Театральное начало явлено и в романе Е.Н. Чирикова «Зверь из бездны». Наличие мистериального компонента в жанровом синтезе романа отсылает к жанру европейского средневекового театра. Кроме того, в самом тексте дается метафорическое сравнение театра и реальной жизни, хаотическое смешение игры, вымысла и людских судеб: «…все перепуталось: драма с комедией, комедия с водевилем, и люди часто и сами уже не знали, где плакать, где возмущаться и негодовать, а где смеяться» (С. 562). Перед нами смешение театральных жанров, и иллюстрацией к этому хаосу становится жизнь в городке из вагонов на запасных путях, которая напоминает фрагменты какого-то театрального действа: «в одном домике рыдали, в другом от тоски и скуки пили, играли в карты и пели песни» (С. 563).

Стирание границ театрального представления и реальной жизни неоднократно встречается в романе. Писатель говорит, что «вся человеческая жизнь сделалась теперь драмой» (С. 566), изображая трагические события в жизни главных героев. Как и К.А. Федин, Е.Н. Чириков оценивает происходящее в общенациональном масштабе (на что в тексте, к примеру, указывает «интернациональная драма» (С. 579), которую показывает кинематограф).

Восприятие всего человечества, мира как театра передает особенности мировидения в переходный исторический период.

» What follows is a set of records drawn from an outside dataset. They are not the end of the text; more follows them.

Lemma bplus_items_witness : (n ← follow fresh tiny_root; _items 2 fresh n) = Ok [(key_a, Some val_1)].
Proof. apply (bplus_items_correct 3 2 1 fresh tiny_root [(key_a, val_1)] tiny_tree). lia. Defined.

Lemma bplus_insert_witness : exists h' r',
  tree 3 fresh h' r' [(key_a, val_1); (key_b, val_1)].
Proof.
  destruct (bplus_insert_refines 3 1 1 fresh tiny_root [(key_a, val_1)] key_b val_1) as (h' & r' & _ & Ht & _);
    [lia|apply tiny_tree|lia|]. exists h', r'. exact Ht.
Defined.

Lemma bplus_delete_witness : exists h' r', tree 3 fresh h' r' [].
Proof.
  destruct (bplus_delete_refines 3 1 1 fresh tiny_root [(key_a, val_1)] key_a) as (h' & r' & _ & Ht & _);
    [lia|apply tiny_tree|lia|]. exists h', r'. exact Ht.
Defined.

(** Thirteen keys in ascending order and two deletions: three levels. *)
Definition climb : list edit := ((fun c => Put [c] val_1) <$> [97; 98; 99; 100; 101; 102; 103; 104; 105; 106; 107; 108; 109]%N) ++ [Remove [99%N]; Remove [100%N]].

Lemma bplus_height_witness :
  let '(r, count) := edit_all 3 16 fresh climb (Ref None 0) 0 in
  count = 11 /\ (n ← follow fresh r; _height 16 fresh n) = Ok 3 /\ (2 * (3 / 2 * (3 / 2 + 1) ^ (3 - 2)) <= 11)%nat.
Proof.
  pose proof (bplus_height_logarithmic 3 climb 16 fresh ltac:(lia) ltac:(vm_compute; lia)) as Hb. cbv zeta in Hb.
  destruct (edit_all 3 16 fresh climb (Ref None 0) 0) as [r count] eqn:E. destruct Hb as (Hc & h & Hh & Hlow).
  assert ((n ← follow fresh r; _height 16 fresh n) = Ok 3) as E3 by (vm_compute in E; injection E as <- _; vm_compute; reflexivity).
  rewrite E3 in Hh. injection Hh as Hh. assert (h = 3%nat) as -> by lia. split; [rewrite Hc; vm_compute; reflexivity|].
  split; [exact E3|]. vm_compute in Hlow |- *. apply Hlow. repeat constructor.
Defined.

Lemma bplus_store_witness : exists st' : Storage, extends fresh st'.
Proof.
  destruct (bplus_store_roundtrip 3 fresh 1 tiny_root [(key_a, val_1)]) as (st' & He & _).
  - split; [apply fresh_journaled|apply (journaled_super fresh meta0 fresh_journaled)].
  - apply tiny_tree.
  - exists st'. exact He.
Defined.

Lemma audit_accepts_witness : exists rep, audit 3 1 fresh tiny_root 1 = Ok rep /\ report_ok rep = true.
Proof.
  destruct (audit_accepts_wellformed 3 1 1 fresh tiny_root [(key_a, val_1)] tiny_tree) as [n E]; [lia|].
  eexists. split; [exact E|reflexivity].
Defined.

Lemma audit_sound_witness : exists kvs : kvlist, kv_sorted kvs /\ 1 = Z.of_nat (length kvs).
Proof.
  destruct (audit_report_sound 3 1 fresh tiny_root 1
    {| report_keys := 1; report_nodes := 1; report_values := 1; report_height := 1; report_errors := [] |} tiny_leaf)
    as (kvs & _ & Hs & _ & Hc & _); [lia|reflexivity|reflexivity|reflexivity|].
  exists kvs. split; [exact Hs|exact Hc].
Defined.
(** ** Assignments to the attributes *)

Definition set_log (x : RaftLog V) n : RaftNode V SM :=
  mkNode (node_id n) (peers n) (cluster_size n) (config n) x (machine n) (_rng n) (current_term n) (voted_for n) (role n) (leader_id n) (commit_index n) (last_applied n) (votes n) (next_index n) (match_index n) (election_elapsed n) (heartbeat_elapsed n) (election_timeout n) (_outbox n).
Definition set_machine (x : SM) n : RaftNode V SM :=
  mkNode (node_id n) (peers n) (cluster_size n) (config n) (log n) x (_rng n) (current_term n) (voted_for n) (role n) (leader_id n) (commit_index n) (last_applied n) (votes n) (next_index n) (match_index n) (election_elapsed n) (heartbeat_elapsed n) (election_timeout n) (_outbox n).
Definition set_rng (x : rng) n : RaftNode V SM :=
  mkNode (node_id n) (peers n) (cluster_size n) (config n) (log n) (machine n) x (current_term n) (voted_for n) (role n) (leader_id n) (commit_index n) (last_applied n) (votes n) (next_index n) (match_index n) (election_elapsed n) (heartbeat_elapsed n) (election_timeout n) (_outbox n).
Definition set_current_term (x : Z) n : RaftNode V SM :=
  mkNode (node_id n) (peers n) (cluster_size n) (config n) (log n) (machine n) (_rng n) x (voted_for n) (role n) (leader_id n) (commit_index n) (last_applied n) (votes n) (next_index n) (match_index n) (election_elapsed n) (heartbeat_elapsed n) (election_timeout n) (_outbox n).
Definition set_voted_for (x : option Z) n : RaftNode V SM :=
  mkNode (node_id n) (peers n) (cluster_size n) (config n) (log n) (machine n) (_rng n) (current_term n) x (role n) (leader_id n) (commit_index n) (last_applied n) (votes n) (next_index n) (match_index n) (election_elapsed n) (heartbeat_elapsed n) (election_timeout n) (_outbox n).
Definition set_role (x : Role) n : RaftNode V SM :=
  mkNode (node_id n) (peers n) (cluster_size n) (config n) (log n) (machine n) (_rng n) (current_term n) (voted_for n) x (leader_id n) (commit_index n) (last_applied n) (votes n) (next_index n) (match_index n) (election_elapsed n) (heartbeat_elapsed n) (election_timeout n) (_outbox n).
Definition set_leader_id (x : option Z) n : RaftNode V SM :=
  mkNode (node_id n) (peers n) (cluster_size n) (config n) (log n) (machine n) (_rng n) (current_term n) (voted_for n) (role n) x (commit_index n) (last_applied n) (votes n) (next_index n) (match_index n) (election_elapsed n) (heartbeat_elapsed n) (election_timeout n) (_outbox n).
Definition set_commit_index (x : Z) n : RaftNode V SM :=
  mkNode (node_id n) (peers n) (cluster_size n) (config n) (log n) (machine n) (_rng n) (current_term n) (voted_for n) (role n) (leader_id n) x (last_applied n) (votes n) (next_index n) (match_index n) (election_elapsed n) (heartbeat_elapsed n) (election_timeout n) (_outbox n).
Definition set_last_applied (x : Z) n : RaftNode V SM :=
  mkNode (node_id n) (peers n) (cluster_size n) (config n) (log n) (machine n) (_rng n) (current_term n) (voted_for n) (role n) (leader_id n) (commit_index n) x (votes n) (next_index n) (match_index n) (election_elapsed n) (heartbeat_elapsed n) (election_timeout n) (_outbox n).
Definition set_votes (x : gset Z) n : RaftNode V SM :=
  mkNode (node_id n) (peers n) (cluster_size n) (config n) (log n) (machine n) (_rng n) (current_term n) (voted_for n) (role n) (leader_id n) (commit_index n) (last_applied n) x (next_index n) (match_index n) (election_elapsed n) (heartbeat_elapsed n) (election_timeout n) (_outbox n).
Definition set_next_index (x : gmap Z Z) n : RaftNode V SM :=
  mkNode (node_id n) (peers n) (cluster_size n) (config n) (log n) (machine n) (_rng n) (current_term n) (voted_for n) (role n) (leader_id n) (commit_index n) (last_applied n) (votes n) x (match_index n) (election_elapsed n) (heartbeat_elapsed n) (election_timeout n) (_outbox n).
Definition set_match_index (x : gmap Z Z) n : RaftNode V SM :=
  mkNode (node_id n) (peers n) (cluster_size n) (config n) (log n) (machine n) (_rng n) (current_term n) (voted_for n) (role n) (leader_id n) (commit_index n) (last_applied n) (votes n) (next_index n) x (election_elapsed n) (heartbeat_elapsed n) (election_timeout n) (_outbox n).
Definition set_election_elapsed (x : Z) n : RaftNode V SM :=
  mkNode (node_id n) (peers n) (cluster_size n) (config n) (log n) (machine n) (_rng n) (current_term n) (voted_for n) (role n) (leader_id n) (commit_index n) (last_applied n) (votes n) (next_index n) (match_index n) x (heartbeat_elapsed n) (election_timeout n) (_outbox n).
Definition set_heartbeat_elapsed (x : Z) n : RaftNode V SM :=
  mkNode (node_id n) (peers n) (cluster_size n) (config n) (log n) (machine n) (_rng n) (current_term n) (voted_for n) (role n) (leader_id n) (commit_index n) (last_applied n) (votes n) (next_index n) (match_index n) (election_elapsed n) x (election_timeout n) (_outbox n).
Definition set_election_timeout (x : Z) n : RaftNode V SM :=
  mkNode (node_id n) (peers n) (cluster_size n) (config n) (log n) (machine n) (_rng n) (current_term n) (voted_for n) (role n) (leader_id n) (commit_index n) (last_applied n) (votes n) (next_index n) (match_index n) (election_elapsed n) (heartbeat_elapsed n) x (_outbox n).
Definition set_outbox (x : list (Envelope V)) n : RaftNode V SM :=
  mkNode (node_id n) (peers n) (cluster_size n) (config n) (log n) (machine n) (_rng n) (current_term n) (voted_for n) (role n) (leader_id n) (commit_index n) (last_applied n) (votes n) (next_index n) (match_index n) (election_elapsed n) (heartbeat_elapsed n) (election_timeout n) x.

Abbreviation NodeM A := (stx raft_exn (RaftNode V SM) A).
Lemma accept_ok e p n : g_elect g !! c_term c = Some e -> (p <= n <= length (e_tlog e))%nat ->
  (p <= length (c_log c))%nat -> pos_term (c_log c) p = pos_term (e_tlog e) p ->
  step_ok i g
    (mkCore (c_term c) (c_vote c) FOLLOWER (accept_log (c_log c) (e_tlog e) p n)
      (c_votes c) (c_match c) (c_commit c) (c_applied c))
    (add_ack (mkAck (c_term c) i n) g).
Proof.
  intros He Hn Hp Hpos. pose proof (no_log _ _ _ _ Hc) as HL.
  destruct (go_elect _ _ Hg _ e He) as (_ & _ & _ & _ & _ & HT).
  pose proof (entries_match g (c_log c) e _ Hg HL He) as Hm.
  assert (take p (c_log c) = take p (e_tlog e)) as Heq by (eapply pos_match; [exact HL|exact HT|lia|lia|done]).
  set (L := accept_log _ _ _ _).
  pose proof (accept_keeps (c_log c) (e_tlog e) p n Hm Hn Hp Heq) as Hkeep. fold L in Hkeep.
  split; [by apply add_ack_by|split].
  - apply ghost_add_ack; simpl; try done; [exists e; split; [done|lia]|].
    intros x Hx Hv. by destruct (no_vote _ _ _ _ Hc x Hx Hv).
  - split; simpl; try apply Hc; try done.
    + intros a [->|Ha]%elem_of_cons Hna; simpl.
      { split; [done|]. intros k Hk e0 He0. left. simpl in He0. rewrite He in He0. injection He0 as <-.
        apply (take_le_eq _ _ k n Hk). by apply accept_take. }
      destruct (no_ack _ _ _ _ Hc a Ha Hna) as [Hat Hk]. split; [done|]. intros k Hki ea Hea. simpl in Hea.
      destruct (go_ack _ _ Hg a Ha) as (_ & ea' & Hea' & Hlen). rewrite Hea in Hea'. injection Hea' as <-.
      destruct (Hk k Hki ea Hea) as [E|?]; [|by right].
      assert (k <= length (c_log c))%nat as Hkl by (eapply take_length_ge; [exact E|lia]).
      destruct (Hkeep k Hkl) as [->|(j & Hj & Hcf)]; [by left|].
      destruct (decide (k_term a = c_term c)) as [Et|Hne].
      * exfalso. rewrite Et, He in Hea. injection Hea as <-. destruct Hcf as (x & y & Hx & Hy & Hne & _). apply Hne.
        rewrite (take_lookup_eq _ _ k j E Hj), Hy in Hx. by injection Hx as ->.
      * right. exists (c_term c), e. split_and!; [lia|done|done|]. rewrite <- E. eapply conflict_elog; [done|done|lia].
    + change (logged g L). by apply accept_logged.
    + intros x Hx. destruct (accept_elem _ _ _ _ Hm Hn Hp Heq x Hx) as [Hx'|Hx']; [by apply Hc|by eapply tlog_terms].
    + apply (covered_le ids g); [done|by apply add_ack_by with (i := i)|]. pose proof (no_commit _ _ _ _ Hc) as Hcov.
      set (k := Nat.max _ _) in *. eapply covered_log; [|exact Hcov].
      destruct (Hkeep k (covered_in _ _ Hg _ _ _ Hcov)) as [E|(j & Hj & x & y & Hx & Hy & Hne & _)]; [done|exfalso].
      destruct (covered_leader ids g Hg _ _ _ (c_term c) e Hcov ltac:(lia) He) as [E _]. apply Hne.
      rewrite (take_lookup_eq _ _ k j E Hj), Hy in Hx. by injection Hx as ->.
Qed.
Lemma run_reaches l w s : explains w s -> exists w', rtc wstep w w' /\ explains w' (simcluster.run l s) /\ cl_ids (simcluster.run l s) = cl_ids s.
Proof.
  revert w s. induction l as [|a l IH]; intros w s Hex; simpl; [by exists w|].
  destruct (act_reaches a w s Hex) as (w1 & Hr1 & Hex1 & Hi1), (IH w1 _ Hex1) as (w2 & Hr2 & Hex2 & Hi2).
  exists w2. split_and!; [by etrans|done|congruence].
Qed.

(** The network a new simulator stands for. *)
Definition world_of s : world V (Recorder V) := mkWorld (cl_nodes s) [].

Lemma init_initial size seed conf latency :
  initial (Z.of_nat <$> seq 0 size) (world_of (simcluster.init (V := V) size seed conf latency)).
Proof.
  set (ids := Z.of_nat <$> seq 0 size).
  assert (NoDup ids) as Hnd by (apply NoDup_fmap_2; [apply _|apply NoDup_seq]).
  split_and!; [done|done|..]; simpl.
  - rewrite dom_list_to_map_L. f_equal. rewrite <- list_fmap_compose. apply list_fmap_id.
  - intros i n Hn. apply elem_of_list_to_map_2, list_elem_of_fmap in Hn as (j & [= -> ->] & _).
    eexists _, _, _, _. split; [by left|]. split; [|reflexivity]. done.
Qed.

Lemma init_explains size seed conf latency :
  explains (world_of (simcluster.init (V := V) size seed conf latency)) (simcluster.init size seed conf latency).
Proof.
  pose proof (init_initial size seed conf latency) as Hi. split; [done|by intros x Hx%elem_of_nil|apply Hi|].
  exists ghost0. by apply initial_inv.
Qed.

End refines.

Вторая глава «Живописное полотно и музыкальная тема в жанровом синтезе романов». Синтетическое построение жанра исследуемых произведений влияет на построение описательной фактуры романов. Стремление к синтезу исследователями определяется как характерная черта литературы рубежа веков, однако отмечаются также примеры синтеза и в литературе ХIХ века. Примером художественного синтеза поэзии и прозы могут служить «Стихотворения в прозе» И.С. Тургенева. Кроме того, «в широком смысле «поэтами» <…> нарекали, пожалуй, почти всех великих русских прозаиков ХIХ века»[19]. Пример синтеза искусств в литературе ХIХ века — живописное (иконописная составляющая в стиле повести Н.С. Лескова «Запечатленный ангел»[20] ) и музыкальное начало в ряде эпических произведений ХIХ века. Следовательно, уместно говорить о преемственности традиций, учитывая, однако, их переосмысление авторами рубежа веков и первых десятилетий ХХ века. В первом параграфе главы «Импрессионистический, парный, двойной портрет в русской прозе» исследуется взаимообусловленность способов создания образа и жанрового своеобразия произведения. Образы в произведении выписаны с учетом православной традиции, что определяется мистериальной составляющей жанрового синтеза. Способ создания портрета характеризует стиль писателя. Используя технику двойного, парного, импрессионистического портрета, автор организует весь текст романа.

Иконописные черты, последовательно и четко выделенные писателем, вызывают ассоциативный ряд, приводящий к образам, связанным с православием. В параграфе анализируется соположение портретных черт героев с иконами и картинами, отсылки к которым даются в тексте романа.

Использование «техники портрета» помогает Е.Н. Чирикову в реализации художественных задач. Авторский подзаголовок прогнозирует жанровое ожидание и предопределяет лирическую составляющую в прозаическом произведении.

Во втором параграфе «Импрессионистический портрет и мозаичное полотно в русской прозе» сопоставляется творческая манера К.А. Федина и Е.Н. Чирикова. Подробно анализируется техника портрета при создании образов главных и второстепенных, эпизодических персонажей. Выделяются, с одной стороны, герои, чьи портреты, хотя и даются в тексте фрагментарно, на протяжении всего произведения, но в итоге позволяют составить целостное впечатление о персонаже. Это меняющиеся, динамичные портреты. С другой стороны — второстепенные и эпизодические персонажи, характеризующиеся в тексте преимущественно с помощью цветового эпитета либо краткого, но значимого описания силуэта (фигуры). Статика, сообщающаяся таким образом эпизодическим персонажам, делает их фрагментами мозаичного полотна, создаваемого К. Фединым. Сведение портретной характеристики к метонимическому именованию, основанному на цветовой характеристике, объединяет героев в картину-мозаику, которая создается писателем. Отмечается, что цветовой эпитет неоднократно становится в романе средством характеристики социального положения героя.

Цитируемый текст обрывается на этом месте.